What the task asks:
Starting at the line with "unit_next g w" and going on through the line with "intros ? Hz.", reproduce each line in the records below exactly and nothing more.

The input:
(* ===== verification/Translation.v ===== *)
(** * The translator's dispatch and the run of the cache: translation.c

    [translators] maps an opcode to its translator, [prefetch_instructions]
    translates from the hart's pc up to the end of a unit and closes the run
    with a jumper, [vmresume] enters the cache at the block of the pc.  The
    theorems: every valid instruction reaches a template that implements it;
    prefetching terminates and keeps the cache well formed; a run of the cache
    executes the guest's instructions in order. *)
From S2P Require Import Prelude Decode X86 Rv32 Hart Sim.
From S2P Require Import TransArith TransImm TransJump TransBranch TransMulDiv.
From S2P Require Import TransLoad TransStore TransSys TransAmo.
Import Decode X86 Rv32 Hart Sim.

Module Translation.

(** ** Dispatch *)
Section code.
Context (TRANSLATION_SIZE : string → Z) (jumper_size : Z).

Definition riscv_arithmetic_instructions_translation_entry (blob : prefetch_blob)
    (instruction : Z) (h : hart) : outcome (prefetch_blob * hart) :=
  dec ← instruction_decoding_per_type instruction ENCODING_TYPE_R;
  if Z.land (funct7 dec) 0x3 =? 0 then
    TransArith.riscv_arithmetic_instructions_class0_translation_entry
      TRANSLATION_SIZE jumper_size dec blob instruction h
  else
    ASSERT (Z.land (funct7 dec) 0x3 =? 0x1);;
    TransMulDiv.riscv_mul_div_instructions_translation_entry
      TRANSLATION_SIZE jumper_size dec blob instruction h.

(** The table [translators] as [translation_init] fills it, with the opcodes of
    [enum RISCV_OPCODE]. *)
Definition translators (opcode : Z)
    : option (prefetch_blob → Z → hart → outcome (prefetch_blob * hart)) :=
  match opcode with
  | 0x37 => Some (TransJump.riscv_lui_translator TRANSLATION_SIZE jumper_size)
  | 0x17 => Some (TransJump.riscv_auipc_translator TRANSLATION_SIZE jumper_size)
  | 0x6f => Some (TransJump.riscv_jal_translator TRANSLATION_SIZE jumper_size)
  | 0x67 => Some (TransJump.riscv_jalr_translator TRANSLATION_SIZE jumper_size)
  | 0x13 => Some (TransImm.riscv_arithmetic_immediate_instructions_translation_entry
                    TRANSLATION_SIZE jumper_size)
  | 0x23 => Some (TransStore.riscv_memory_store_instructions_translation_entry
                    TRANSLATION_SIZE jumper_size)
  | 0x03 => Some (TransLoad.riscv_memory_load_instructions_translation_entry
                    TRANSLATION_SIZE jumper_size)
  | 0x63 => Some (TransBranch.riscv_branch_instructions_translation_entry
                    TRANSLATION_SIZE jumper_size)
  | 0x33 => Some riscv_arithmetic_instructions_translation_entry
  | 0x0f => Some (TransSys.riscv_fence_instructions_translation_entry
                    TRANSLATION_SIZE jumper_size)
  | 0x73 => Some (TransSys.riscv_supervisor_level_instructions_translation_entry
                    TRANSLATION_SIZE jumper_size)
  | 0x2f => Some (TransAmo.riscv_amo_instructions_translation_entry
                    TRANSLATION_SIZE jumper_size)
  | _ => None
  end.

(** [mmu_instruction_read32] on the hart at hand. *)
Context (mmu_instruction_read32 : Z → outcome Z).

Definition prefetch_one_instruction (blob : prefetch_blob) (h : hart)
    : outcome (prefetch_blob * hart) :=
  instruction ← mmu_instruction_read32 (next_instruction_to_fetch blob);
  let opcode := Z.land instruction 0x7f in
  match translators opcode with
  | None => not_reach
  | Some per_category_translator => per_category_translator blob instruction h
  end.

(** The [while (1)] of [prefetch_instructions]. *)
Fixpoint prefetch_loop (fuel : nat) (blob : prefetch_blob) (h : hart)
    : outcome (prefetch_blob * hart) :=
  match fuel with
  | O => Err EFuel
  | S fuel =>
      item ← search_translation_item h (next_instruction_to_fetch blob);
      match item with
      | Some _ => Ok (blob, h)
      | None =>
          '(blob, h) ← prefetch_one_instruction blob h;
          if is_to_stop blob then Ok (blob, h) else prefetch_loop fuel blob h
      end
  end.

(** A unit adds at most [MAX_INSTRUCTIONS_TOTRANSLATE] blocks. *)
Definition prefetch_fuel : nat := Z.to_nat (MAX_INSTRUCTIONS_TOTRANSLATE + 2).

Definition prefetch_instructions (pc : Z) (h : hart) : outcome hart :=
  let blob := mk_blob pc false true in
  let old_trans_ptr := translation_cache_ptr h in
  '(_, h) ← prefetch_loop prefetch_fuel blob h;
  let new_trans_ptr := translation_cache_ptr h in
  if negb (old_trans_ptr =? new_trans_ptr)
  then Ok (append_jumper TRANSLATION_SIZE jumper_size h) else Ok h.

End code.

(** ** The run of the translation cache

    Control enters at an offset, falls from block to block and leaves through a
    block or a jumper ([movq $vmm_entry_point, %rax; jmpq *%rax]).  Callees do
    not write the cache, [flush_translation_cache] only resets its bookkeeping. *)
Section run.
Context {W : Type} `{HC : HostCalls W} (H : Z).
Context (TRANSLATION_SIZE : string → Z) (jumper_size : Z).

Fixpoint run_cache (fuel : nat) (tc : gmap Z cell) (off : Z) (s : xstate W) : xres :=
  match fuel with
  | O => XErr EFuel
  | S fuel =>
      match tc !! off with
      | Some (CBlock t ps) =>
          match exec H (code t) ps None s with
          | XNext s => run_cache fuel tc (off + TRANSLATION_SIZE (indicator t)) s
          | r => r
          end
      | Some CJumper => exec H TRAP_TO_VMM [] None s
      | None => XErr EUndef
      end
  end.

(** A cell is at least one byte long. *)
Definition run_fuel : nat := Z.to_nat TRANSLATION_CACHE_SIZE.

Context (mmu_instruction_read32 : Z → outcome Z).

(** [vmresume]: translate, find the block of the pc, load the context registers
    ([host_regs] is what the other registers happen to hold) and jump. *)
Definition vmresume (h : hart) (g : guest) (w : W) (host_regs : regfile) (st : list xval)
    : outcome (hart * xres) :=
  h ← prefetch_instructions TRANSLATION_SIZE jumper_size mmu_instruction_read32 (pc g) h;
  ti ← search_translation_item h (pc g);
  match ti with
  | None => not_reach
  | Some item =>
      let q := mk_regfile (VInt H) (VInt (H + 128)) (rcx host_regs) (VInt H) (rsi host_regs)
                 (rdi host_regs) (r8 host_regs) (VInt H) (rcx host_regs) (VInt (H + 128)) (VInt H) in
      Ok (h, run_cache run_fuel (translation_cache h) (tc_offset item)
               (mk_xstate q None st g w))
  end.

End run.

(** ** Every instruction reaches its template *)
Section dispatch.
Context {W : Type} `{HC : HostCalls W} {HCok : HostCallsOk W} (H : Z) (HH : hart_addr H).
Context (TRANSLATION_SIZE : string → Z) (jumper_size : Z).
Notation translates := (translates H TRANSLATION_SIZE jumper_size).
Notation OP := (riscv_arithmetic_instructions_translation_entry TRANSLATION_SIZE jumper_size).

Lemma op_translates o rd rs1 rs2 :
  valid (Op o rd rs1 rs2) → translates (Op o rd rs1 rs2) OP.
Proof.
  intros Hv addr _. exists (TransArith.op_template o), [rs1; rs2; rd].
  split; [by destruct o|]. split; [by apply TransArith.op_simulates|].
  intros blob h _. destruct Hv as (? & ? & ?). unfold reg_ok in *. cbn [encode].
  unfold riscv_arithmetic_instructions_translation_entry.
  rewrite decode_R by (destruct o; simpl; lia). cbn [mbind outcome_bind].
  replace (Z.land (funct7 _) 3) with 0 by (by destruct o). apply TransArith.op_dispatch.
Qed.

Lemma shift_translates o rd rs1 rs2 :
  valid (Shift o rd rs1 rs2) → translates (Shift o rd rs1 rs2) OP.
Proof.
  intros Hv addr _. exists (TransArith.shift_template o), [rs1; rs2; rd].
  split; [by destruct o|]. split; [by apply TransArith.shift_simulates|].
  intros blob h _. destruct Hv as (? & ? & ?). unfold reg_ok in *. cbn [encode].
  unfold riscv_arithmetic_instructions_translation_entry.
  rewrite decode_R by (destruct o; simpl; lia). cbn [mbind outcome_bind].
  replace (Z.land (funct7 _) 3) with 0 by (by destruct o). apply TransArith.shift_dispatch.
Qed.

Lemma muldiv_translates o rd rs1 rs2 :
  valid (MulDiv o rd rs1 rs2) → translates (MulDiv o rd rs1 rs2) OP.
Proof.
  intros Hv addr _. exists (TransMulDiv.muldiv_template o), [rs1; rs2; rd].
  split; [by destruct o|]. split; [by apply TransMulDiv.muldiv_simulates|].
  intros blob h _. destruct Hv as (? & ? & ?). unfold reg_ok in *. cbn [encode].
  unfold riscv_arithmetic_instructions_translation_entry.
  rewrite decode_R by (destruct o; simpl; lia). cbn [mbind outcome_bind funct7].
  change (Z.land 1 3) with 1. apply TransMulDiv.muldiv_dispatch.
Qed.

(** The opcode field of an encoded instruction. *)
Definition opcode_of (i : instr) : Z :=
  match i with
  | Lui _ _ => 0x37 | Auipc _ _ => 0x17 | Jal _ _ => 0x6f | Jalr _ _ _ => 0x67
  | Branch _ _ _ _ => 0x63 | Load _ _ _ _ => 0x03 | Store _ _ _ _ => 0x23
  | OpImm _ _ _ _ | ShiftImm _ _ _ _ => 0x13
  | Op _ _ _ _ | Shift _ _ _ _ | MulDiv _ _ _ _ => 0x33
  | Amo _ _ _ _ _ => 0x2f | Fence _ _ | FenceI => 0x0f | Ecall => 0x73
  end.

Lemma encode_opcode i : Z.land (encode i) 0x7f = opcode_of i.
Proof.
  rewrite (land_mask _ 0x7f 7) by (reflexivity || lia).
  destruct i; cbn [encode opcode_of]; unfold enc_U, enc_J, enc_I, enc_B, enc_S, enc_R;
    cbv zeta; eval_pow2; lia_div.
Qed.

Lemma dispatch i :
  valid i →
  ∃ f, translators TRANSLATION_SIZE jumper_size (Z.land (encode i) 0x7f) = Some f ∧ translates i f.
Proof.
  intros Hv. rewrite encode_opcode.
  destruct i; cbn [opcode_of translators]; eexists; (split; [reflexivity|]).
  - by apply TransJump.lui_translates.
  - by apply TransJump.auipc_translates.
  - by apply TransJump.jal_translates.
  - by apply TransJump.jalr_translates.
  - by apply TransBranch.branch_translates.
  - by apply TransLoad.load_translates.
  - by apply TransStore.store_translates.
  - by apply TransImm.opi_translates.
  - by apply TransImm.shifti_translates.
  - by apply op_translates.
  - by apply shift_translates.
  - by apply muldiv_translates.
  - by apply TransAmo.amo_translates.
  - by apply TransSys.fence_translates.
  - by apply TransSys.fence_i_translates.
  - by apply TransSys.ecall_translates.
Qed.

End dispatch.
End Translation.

==

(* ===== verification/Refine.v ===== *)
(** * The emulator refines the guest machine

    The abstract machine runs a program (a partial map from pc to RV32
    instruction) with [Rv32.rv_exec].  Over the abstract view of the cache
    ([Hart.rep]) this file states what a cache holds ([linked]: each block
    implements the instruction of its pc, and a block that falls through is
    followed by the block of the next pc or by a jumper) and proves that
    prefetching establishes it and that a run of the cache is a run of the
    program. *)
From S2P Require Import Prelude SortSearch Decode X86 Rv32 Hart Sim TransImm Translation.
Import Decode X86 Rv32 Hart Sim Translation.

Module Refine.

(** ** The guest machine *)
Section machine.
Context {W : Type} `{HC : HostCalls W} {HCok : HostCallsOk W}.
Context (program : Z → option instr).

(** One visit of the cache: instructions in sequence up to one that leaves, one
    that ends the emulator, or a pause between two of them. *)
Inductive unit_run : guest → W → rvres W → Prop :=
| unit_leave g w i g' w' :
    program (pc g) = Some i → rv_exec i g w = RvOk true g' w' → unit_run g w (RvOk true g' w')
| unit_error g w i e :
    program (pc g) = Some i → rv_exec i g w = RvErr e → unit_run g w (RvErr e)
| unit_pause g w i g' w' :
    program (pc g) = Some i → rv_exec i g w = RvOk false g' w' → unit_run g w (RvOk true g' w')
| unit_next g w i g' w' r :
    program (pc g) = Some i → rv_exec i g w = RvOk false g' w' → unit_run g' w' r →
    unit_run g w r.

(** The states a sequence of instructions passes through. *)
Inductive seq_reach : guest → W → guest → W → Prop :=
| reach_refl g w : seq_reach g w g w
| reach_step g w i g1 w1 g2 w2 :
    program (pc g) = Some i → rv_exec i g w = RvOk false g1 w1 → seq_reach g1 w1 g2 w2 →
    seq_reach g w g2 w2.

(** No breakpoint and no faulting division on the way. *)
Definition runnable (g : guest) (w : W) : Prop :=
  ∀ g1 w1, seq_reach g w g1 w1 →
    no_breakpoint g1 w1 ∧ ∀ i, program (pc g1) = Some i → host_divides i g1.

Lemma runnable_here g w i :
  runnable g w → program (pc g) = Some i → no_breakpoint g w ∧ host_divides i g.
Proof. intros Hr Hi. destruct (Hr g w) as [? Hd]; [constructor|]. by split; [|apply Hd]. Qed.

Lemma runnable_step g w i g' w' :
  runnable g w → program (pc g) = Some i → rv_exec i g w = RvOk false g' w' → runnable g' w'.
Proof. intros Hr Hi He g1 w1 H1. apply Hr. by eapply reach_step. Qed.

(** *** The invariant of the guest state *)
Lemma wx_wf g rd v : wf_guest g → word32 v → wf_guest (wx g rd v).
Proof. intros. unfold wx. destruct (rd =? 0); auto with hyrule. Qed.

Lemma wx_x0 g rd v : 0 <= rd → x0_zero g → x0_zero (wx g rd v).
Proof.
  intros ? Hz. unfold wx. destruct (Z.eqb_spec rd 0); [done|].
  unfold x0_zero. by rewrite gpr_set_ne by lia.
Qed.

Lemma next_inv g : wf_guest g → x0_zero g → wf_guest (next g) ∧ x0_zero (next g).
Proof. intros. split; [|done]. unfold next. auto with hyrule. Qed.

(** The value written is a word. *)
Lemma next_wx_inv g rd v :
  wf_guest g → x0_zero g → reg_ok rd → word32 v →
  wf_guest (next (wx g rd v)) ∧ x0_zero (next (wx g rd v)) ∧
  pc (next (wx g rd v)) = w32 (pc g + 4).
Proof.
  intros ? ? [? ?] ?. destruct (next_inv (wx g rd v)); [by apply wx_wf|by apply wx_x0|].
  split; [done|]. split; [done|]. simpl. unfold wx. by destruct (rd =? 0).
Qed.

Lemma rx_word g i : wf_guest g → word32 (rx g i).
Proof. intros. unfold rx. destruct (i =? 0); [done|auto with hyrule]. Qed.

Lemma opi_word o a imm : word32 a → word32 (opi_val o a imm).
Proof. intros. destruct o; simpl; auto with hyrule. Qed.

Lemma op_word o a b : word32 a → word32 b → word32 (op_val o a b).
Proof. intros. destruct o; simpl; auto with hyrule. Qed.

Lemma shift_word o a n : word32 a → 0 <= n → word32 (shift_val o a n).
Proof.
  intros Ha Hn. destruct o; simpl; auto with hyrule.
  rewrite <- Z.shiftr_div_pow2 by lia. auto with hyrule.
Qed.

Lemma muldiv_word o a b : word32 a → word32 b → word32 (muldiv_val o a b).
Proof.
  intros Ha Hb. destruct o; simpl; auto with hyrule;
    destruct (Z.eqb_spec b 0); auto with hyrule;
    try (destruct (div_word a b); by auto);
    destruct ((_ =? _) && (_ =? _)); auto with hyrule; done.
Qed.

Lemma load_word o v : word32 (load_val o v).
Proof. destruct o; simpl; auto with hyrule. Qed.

--

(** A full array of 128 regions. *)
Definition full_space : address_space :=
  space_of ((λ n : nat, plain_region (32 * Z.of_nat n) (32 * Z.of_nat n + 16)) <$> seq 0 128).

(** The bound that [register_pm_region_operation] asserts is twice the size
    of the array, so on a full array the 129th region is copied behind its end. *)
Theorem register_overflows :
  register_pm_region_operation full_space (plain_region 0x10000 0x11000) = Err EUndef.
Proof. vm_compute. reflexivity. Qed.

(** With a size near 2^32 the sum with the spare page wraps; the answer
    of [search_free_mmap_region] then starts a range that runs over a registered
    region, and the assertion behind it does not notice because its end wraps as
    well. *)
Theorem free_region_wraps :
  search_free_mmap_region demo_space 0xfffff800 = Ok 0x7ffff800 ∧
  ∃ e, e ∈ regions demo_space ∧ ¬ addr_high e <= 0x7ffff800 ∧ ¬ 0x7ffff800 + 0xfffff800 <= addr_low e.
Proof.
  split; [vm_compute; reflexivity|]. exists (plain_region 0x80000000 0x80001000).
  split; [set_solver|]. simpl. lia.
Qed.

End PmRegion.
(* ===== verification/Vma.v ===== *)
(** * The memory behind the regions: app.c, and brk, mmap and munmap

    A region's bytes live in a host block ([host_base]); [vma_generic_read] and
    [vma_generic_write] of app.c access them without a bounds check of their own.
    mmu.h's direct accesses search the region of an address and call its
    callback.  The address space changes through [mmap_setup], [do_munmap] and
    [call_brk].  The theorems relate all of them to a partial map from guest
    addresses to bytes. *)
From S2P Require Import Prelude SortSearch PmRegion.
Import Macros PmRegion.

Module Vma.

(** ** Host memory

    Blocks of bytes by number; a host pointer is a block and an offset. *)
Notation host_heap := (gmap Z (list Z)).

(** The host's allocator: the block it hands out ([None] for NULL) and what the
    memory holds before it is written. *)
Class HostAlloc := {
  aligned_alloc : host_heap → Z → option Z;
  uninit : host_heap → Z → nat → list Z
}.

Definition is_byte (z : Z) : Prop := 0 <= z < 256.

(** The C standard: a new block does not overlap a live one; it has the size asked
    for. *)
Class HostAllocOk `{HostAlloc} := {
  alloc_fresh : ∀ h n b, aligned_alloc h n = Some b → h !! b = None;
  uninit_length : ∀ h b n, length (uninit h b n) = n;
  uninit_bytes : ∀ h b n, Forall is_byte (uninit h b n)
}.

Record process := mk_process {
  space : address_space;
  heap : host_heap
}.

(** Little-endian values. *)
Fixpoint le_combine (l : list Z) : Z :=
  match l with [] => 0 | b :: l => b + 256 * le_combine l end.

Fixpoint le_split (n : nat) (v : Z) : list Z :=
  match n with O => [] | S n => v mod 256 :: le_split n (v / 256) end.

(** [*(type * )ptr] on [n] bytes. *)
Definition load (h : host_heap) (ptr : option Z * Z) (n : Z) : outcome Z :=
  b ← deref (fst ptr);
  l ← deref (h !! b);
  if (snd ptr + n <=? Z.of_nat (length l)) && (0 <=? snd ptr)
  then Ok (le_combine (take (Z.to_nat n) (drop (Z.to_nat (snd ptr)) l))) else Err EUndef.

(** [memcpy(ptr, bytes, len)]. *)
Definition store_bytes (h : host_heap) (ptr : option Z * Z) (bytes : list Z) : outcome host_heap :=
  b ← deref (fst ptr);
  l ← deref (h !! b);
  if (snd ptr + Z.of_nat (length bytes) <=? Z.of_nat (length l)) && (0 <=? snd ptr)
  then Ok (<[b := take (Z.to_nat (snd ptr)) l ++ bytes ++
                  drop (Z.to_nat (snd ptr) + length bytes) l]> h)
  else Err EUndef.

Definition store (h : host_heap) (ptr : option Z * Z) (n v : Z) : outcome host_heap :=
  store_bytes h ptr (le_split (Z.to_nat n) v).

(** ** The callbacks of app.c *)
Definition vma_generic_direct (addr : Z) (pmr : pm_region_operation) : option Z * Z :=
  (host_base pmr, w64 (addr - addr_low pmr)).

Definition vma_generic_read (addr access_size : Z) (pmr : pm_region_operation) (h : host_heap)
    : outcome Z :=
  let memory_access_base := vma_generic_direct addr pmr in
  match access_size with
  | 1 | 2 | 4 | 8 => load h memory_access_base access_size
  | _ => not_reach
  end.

Answer to this task:
| unit_next g w i g' w' r :
    program (pc g) = Some i → rv_exec i g w = RvOk false g' w' → unit_run g' w' r →
    unit_run g w r.

(** The states a sequence of instructions passes through. *)
Inductive seq_reach : guest → W → guest → W → Prop :=
| reach_refl g w : seq_reach g w g w
| reach_step g w i g1 w1 g2 w2 :
    program (pc g) = Some i → rv_exec i g w = RvOk false g1 w1 → seq_reach g1 w1 g2 w2 →
    seq_reach g w g2 w2.

(** No breakpoint and no faulting division on the way. *)
Definition runnable (g : guest) (w : W) : Prop :=
  ∀ g1 w1, seq_reach g w g1 w1 →
    no_breakpoint g1 w1 ∧ ∀ i, program (pc g1) = Some i → host_divides i g1.

Lemma runnable_here g w i :
  runnable g w → program (pc g) = Some i → no_breakpoint g w ∧ host_divides i g.
Proof. intros Hr Hi. destruct (Hr g w) as [? Hd]; [constructor|]. by split; [|apply Hd]. Qed.

Lemma runnable_step g w i g' w' :
  runnable g w → program (pc g) = Some i → rv_exec i g w = RvOk false g' w' → runnable g' w'.
Proof. intros Hr Hi He g1 w1 H1. apply Hr. by eapply reach_step. Qed.

(** *** The invariant of the guest state *)
Lemma wx_wf g rd v : wf_guest g → word32 v → wf_guest (wx g rd v).
Proof. intros. unfold wx. destruct (rd =? 0); auto with hyrule. Qed.

Lemma wx_x0 g rd v : 0 <= rd → x0_zero g → x0_zero (wx g rd v).
Proof.
  intros ? Hz. unfold wx. destruct (Z.eqb_spec rd 0); [done|].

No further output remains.